When I was about eight years old and suffering from a particularly nasty case of mononucleosis, I spent a great deal of time at home. My Doctor prohibited me from school on the grounds that I would die due to my hyperactive behavior.
I felt too miserable to go to school anyway - even sitting up caused pain in the back and guts, so I'd usually lay propped up against something and watch TV, play some Atari or Nintendo games when I had the strength to do so, or, periodically, lay propped up under my computer desk and use the shelf below the desk as an impromptu desk. While down there, I would write in little spiral notebooks whatever things seemed important to an inquisitive 8-year-old mind.
One week in particular, watching an A&E's "Evening at The Improv" marathon, I found myself noticing connections between what were good comedians and which were bad - the ones that got a good audience reaction and still amused me (after 6 hours of standup) were considered "good" for the purposes of these observations.
I began to write down (admittedly childish) scholarly observations about things like the "rule of three" and what I called a "serial list joke" (three guys walk into a bar, people serializing related things then breaking the pattern with either the third or fifth element outrageously incongruous.
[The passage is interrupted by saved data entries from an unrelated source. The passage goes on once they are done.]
Lemma round_mag_nonneg (m : positive) (e : Z) : 0 <= round_mag m e.
Proof.
  unfold round_mag. destruct (Z.leb_spec 0 e).
  - apply Z.mul_nonneg_nonneg; [lia | apply Z.pow_nonneg; lia].
  - assert (0 < 2 ^ (- e)) by (apply Z.pow_pos_nonneg; lia).
    assert (0 <= Z.pos m / 2 ^ (- e)) by (apply Z.div_pos; lia).
    destruct (_ <=? _); lia.
Qed.

(** The integer a double stands for after [std::round]. *)
Lemma truncate_std_round (s : bool) (m : positive) (e : Z) :
  truncate (std_round (S754_finite s m e))
  = Some (if s then - round_mag m e else round_mag m e).
Proof.
  simpl. pose proof (round_mag_nonneg m e) as H.
  destruct (round_mag m e) as [| p | p]; simpl.
  - destruct s; reflexivity.
  - rewrite ?Pos.mul_1_r, ?Z.mul_1_r. reflexivity.
  - lia.
Qed.

Lemma truncate_double_of_int (z : Z) : truncate (double_of_int z) = Some z.
Proof.
  destruct z; simpl; try rewrite Pos.mul_1_r; reflexivity.
Qed.

Lemma std_round_double_of_int (z : Z) : std_round (double_of_int z) = double_of_int z.
Proof.
  destruct z; simpl; try rewrite Pos.mul_1_r; reflexivity.
Qed.

(** [std_round] gives the nearest integer, and no other integer is. *)
Lemma nearest_integer_std_round (x : double) (z : Z) :
  nearest_integer x z <-> truncate (std_round x) = Some z.
Proof.
  destruct x as [s | s | | s m e]; cbn [nearest_integer].
  - cbn. split; [intros -> | intros [= <-]]; reflexivity.
  - split; [contradiction | discriminate].
  - split; [contradiction | discriminate].
  - rewrite truncate_std_round.
    pose proof (round_mag_nonneg m e) as Hn.
    assert (Hmag : (if 0 <=? e then Z.abs z = Z.pos m * 2 ^ e
                    else 2 * 2 ^ (- e) * Z.abs z <= 2 * Z.pos m + 2 ^ (- e)
                         < 2 * 2 ^ (- e) * (Z.abs z + 1))
                   <-> Z.abs z = round_mag m e).
    { destruct (Z.leb_spec 0 e) as [He | He].
      - rewrite (round_mag_integer m e He). reflexivity.
      - pose proof (round_mag_nearest m e He) as Hr. cbv zeta in Hr.
        assert (Hd : 0 < 2 ^ (- e)) by (apply Z.pow_pos_nonneg; lia).
        split.
        + intros Hz.
          assert (Z.abs z < round_mag m e + 1) by nia.
          assert (round_mag m e < Z.abs z + 1) by nia.
          lia.
        + intros ->. exact Hr. }
    rewrite Hmag. destruct s; (split; [intros [Hs Ha]; f_equal; lia | intros [= <-]; lia]).
Qed.

(** ** The helpers *)

Lemma sanitizeSize_ge_1 (size : Size) :
  1 <= width (sanitizeSize size) /\ 1 <= height (sanitizeSize size).
Proof.
  unfold sanitizeSize. simpl. split; apply std_max_int_ge_1.
Qed.

Lemma sanitizeSize_max (size : Size) :
  sanitizeSize size = mkSize (Z.max 1 (width size)) (Z.max 1 (height size)).
Proof.
  unfold sanitizeSize. rewrite !std_max_int_max. reflexivity.
Qed.

Lemma sanitizeSize_idempotent (size : Size) :
  sanitizeSize (sanitizeSize size) = sanitizeSize size.
Proof.
  rewrite !sanitizeSize_max. simpl. f_equal; lia.
Qed.

(** [extractSize] as the source states it: the array, then the object with
    a "width" or a "height", then the object with a "tileGridSize", then the
    number. *)
Lemma extractSize_eq (value : Value) (out : Size) :
  extractSize value out =
  if IsArray value then
    match value with
    | Array arr =>
        if Length arr <? 2 then (false, out)
        else
          let width := FromMaybe (To_double (GetIndex arr 0)) (double_of_int (width out)) in
          let height := FromMaybe (To_double (GetIndex arr 1)) (double_of_int (height out)) in
          (true, sanitizeSize (mkSize (static_cast_int (std_round width))
                                      (static_cast_int (std_round height))))
    | _ => (false, out)
    end
  else if IsObject value
          && (Has (ToObject value) "width" || Has (ToObject value) "height") then
    let obj := ToObject value in
    let width := FromMaybe (To_double (Get obj "width")) (double_of_int (width out)) in
    let height := FromMaybe (To_double (Get obj "height")) (double_of_int (height out)) in
    (true, sanitizeSize (mkSize (static_cast_int (std_round width))
                                (static_cast_int (std_round height))))
  else if IsObject value && Has (ToObject value) "tileGridSize" then
    extractSize (Get (ToObject value) "tileGridSize") out
  else if IsNumber value then
    let len := FromMaybe (To_double value) d8_0 in
    let side := std_max_int 1 (static_cast_int (std_round len)) in
    (true, mkSize side side)
  else (false, out).
Proof.
  destruct value as [| | b | d | s | s | arr | obj]; try reflexivity.
  cbn [extractSize IsArray IsObject IsNumber ToObject andb].
  destruct (Has obj "width" || Has obj "height"); [reflexivity |].
  induction obj as [| [k v] rest IH]; [reflexivity |].
  cbn [Has Get]. destruct (String.eqb k "tileGridSize"); [reflexivity | exact IH].
Qed.

(** When [extractSize] answers [false] it has left [out] as it was. *)
Lemma extractSize_false (value : Value) :
  forall out, fst (extractSize value out) = false -> snd (extractSize value out) = out.
Proof.
  induction value as [| | b | d | s | s | arr _ | obj IH] using Value_ind;
    intros out; try reflexivity.
  - simpl. discriminate.
  - simpl. destruct (Length arr <? 2); [reflexivity | discriminate].
  - cbn [extractSize].
    destruct (Has obj "width" || Has obj "height"); [discriminate |].
    induction IH as [| [k v] rest Hv _ IHrest]; [reflexivity |].
    destruct (String.eqb k "tileGridSize"); [apply Hv | exact IHrest].
Qed.

(** When it answers [true] the size it wrote has both sides at least 1. *)
Lemma extractSize_true_ge_1 (value : Value) :
  forall out, fst (extractSize value out) = true ->
  1 <= width (snd (extractSize value out)) /\ 1 <= height (snd (extractSize value out)).
Proof.
  induction value as [| | b | d | s | s | arr _ | obj IH] using Value_ind;
    intros out; try discriminate.
  - intros _. simpl. split; apply std_max_int_ge_1.
  - simpl. destruct (Length arr <? 2); [discriminate |].
    intros _. apply sanitizeSize_ge_1.
  - cbn [extractSize].
    destruct (Has obj "width" || Has obj "height").
    + intros _. apply sanitizeSize_ge_1.
    + induction IH as [| [k v] rest Hv _ IHrest]; [discriminate |].
      destruct (String.eqb k "tileGridSize"); [apply Hv | exact IHrest].
Qed.

(** A size that [sanitizeSize] has seen stays put under [extractSize]
    followed by [sanitizeSize]. *)
Lemma extractSize_ge_1 (value : Value) (out : Size) :
  1 <= width out -> 1 <= height out ->
  1 <= width (snd (extractSize value out)) /\ 1 <= height (snd (extractSize value out)).
Proof.
  intros Hw Hh.
  destruct (fst (extractSize value out)) eqn:E.
  - apply extractSize_true_ge_1; exact E.
  - rewrite (extractSize_false value out E). split; assumption.
Qed.

Lemma parseClipLimit_false (value : Value) (clipLimit : double) :
  fst (parseClipLimit value clipLimit) = false ->
  snd (parseClipLimit value clipLimit) = clipLimit.
Proof.
  unfold parseClipLimit. destruct value; simpl; intros H; reflexivity || discriminate.
Qed.

(** Whether a value resolves to a size does not depend on [out]. *)
Lemma extractSize_flag (value : Value) :
  forall out out', fst (extractSize value out) = fst (extractSize value out').
Proof.
  induction value as [| | b | d | s | s | arr _ | obj IH] using Value_ind;
    intros out out'; try reflexivity.
  - simpl. destruct (Length arr <? 2); reflexivity.
  - cbn [extractSize].
    destruct (Has obj "width" || Has obj "height"); [reflexivity |].
    induction IH as [| [k v] rest Hv _ IHrest]; [reflexivity |].
    destruct (String.eqb k "tileGridSize"); [apply Hv | exact IHrest].
Qed.

(** ** The constructor *)

(** What [New] builds, when it builds: the clip limit went through
    [std::max(0.0, _)] and the tiles through [sanitizeSize]. *)
Lemma New_built (info : FunctionCallbackInfo) (self : CLAHE) :
  snd (New info) = Some self ->
  fst (New info) = Returns (RObject (Holder info))
  /\ exists clipLimit tiles,
       self = mkCLAHE (createCLAHE (std_max_double d0_0 clipLimit) (sanitizeSize tiles)).
Proof.
  unfold New.
  destruct (negb (IsConstructCall info)); [discriminate |].
  match goal with
  | |- context [match ?f with Some _ => _ | None => _ end] => destruct f as [[clipLimit tiles] |]
  end; [| discriminate].
  destruct (if 1 <? info_Length info then _ else _) as [extracted tiles'].
  destruct extracted; simpl; [| discriminate].
  intros [= <-]. split; [reflexivity |]. eauto.
Qed.
Notation "'let*' x ':=' m 'in' k" := (bind m (λ x, k))
  (at level 10, x pattern, m at level 100, k at level 200, only parsing).
Notation "'do' m 'then' k" := (bind m (λ _, k))
  (at level 10, m at level 100, k at level 200, only parsing).

(** Iteration of an effectful loop body over a list, left to right. *)
Fixpoint for_each {A} (l : list A) (body : A → M unit) : M unit :=
  match l with
  | [] => ret tt
  | x :: r => do body x then for_each r body
  end.

(** ** Link scanners: one attempt of each pattern at the head of a string *)

Definition strip_prefix (p s : string) : option string :=
  if String.prefix p s then Some (Str.drop (String.length p) s) else None.

Definition is_wiki_target_char (c : ascii) : bool :=
  negb (Ascii.eqb c "]") && negb (Ascii.eqb c "|").
Definition is_not_rbracket (c : ascii) : bool := negb (Ascii.eqb c "]").
Definition is_url_char (c : ascii) : bool :=
  negb (Ascii.eqb c ")") && negb (Str.is_space c).

(** [/\[\[([^\]|]+)(?:\|([^\]]+))?\]\]/] anchored at the head of [s]:
    group 1, group 2 when it took part, and what follows the match.  Both
    groups are greedy runs that stop at the first excluded character, so
    a shorter run never lets the rest of the pattern match. *)
Definition match_wiki (s : string) : option (string * option string * string) :=
  match strip_prefix "[[" s with
  | None => None
  | Some r =>
      let '(g1, r1) := Str.span is_wiki_target_char r in
      if negb (Str.truthy g1) then None
      else match strip_prefix "]]" r1 with
           | Some rest => Some (g1, None, rest)
           | None =>
               match strip_prefix "|" r1 with
               | None => None
               | Some r2 =>
                   let '(g2, r3) := Str.span is_not_rbracket r2 in
                   if negb (Str.truthy g2) then None
                   else match strip_prefix "]]" r3 with
                        | Some rest => Some (g1, Some g2, rest)
                        | None => None
                        end
               end
           end
  end.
I wrote about surprise, self-referential comedy, prop comedy (and the violation of expectation associated with it) and pretty much what anybody who has any intention of going into standup observes on their own. I used these principles later to great effect to amuse friends and family (when applied judiciously and not heavy-handedly - this was another of my notes.)
From time to time, I'll be watching standup and catch one of these classical archetypes I noted in my childhood. A side-effect of all this observation one particularly ill week of childhood is that I now have an interest in the mechanics of comedy - when I particularly like a comedian who doesn't use these standard mechanisms for humor, I try to figure out why.
It turns out I'm not the only one at all. The mechanics of humor have been analyzed over twenty-five hundred years of western (and near eastern) writing alone - not only what we laugh at, but why we laugh at all. Reputedly (I cannot find a single citation) Aristotle said that "only the human animal laughs." This is a stock traditional introduction to mentioning that rats, dogs, chimps, bonobos, gorillas and orangutans all laugh as well. I'm further convinced that other animals have a sense of humor, including all higher predators (especially cats.) Squirrels and cats both have in common a sense of humor, mischievous pranking and shame. (This is strictly anecdotal observation, but when a squirrel acts enraged because it noticed you saw it fall off a branch and land on its face, what else do you call it?)
Laughter is called the best medicine, and I'd have to say that's only true if you don't have whooping cough or a body cavity injury. At any rate, it makes a good antidepressant in dogs. Laughing will improve a human's mood if sitcom laugh tracks are any indication - the show seems funnier, even if it's less humorous than a similar show without a laugh track. Laughter is relaxing and healthy therefore, just so long as it doesn't kill you.
Er, that's all I've got. No conclusions.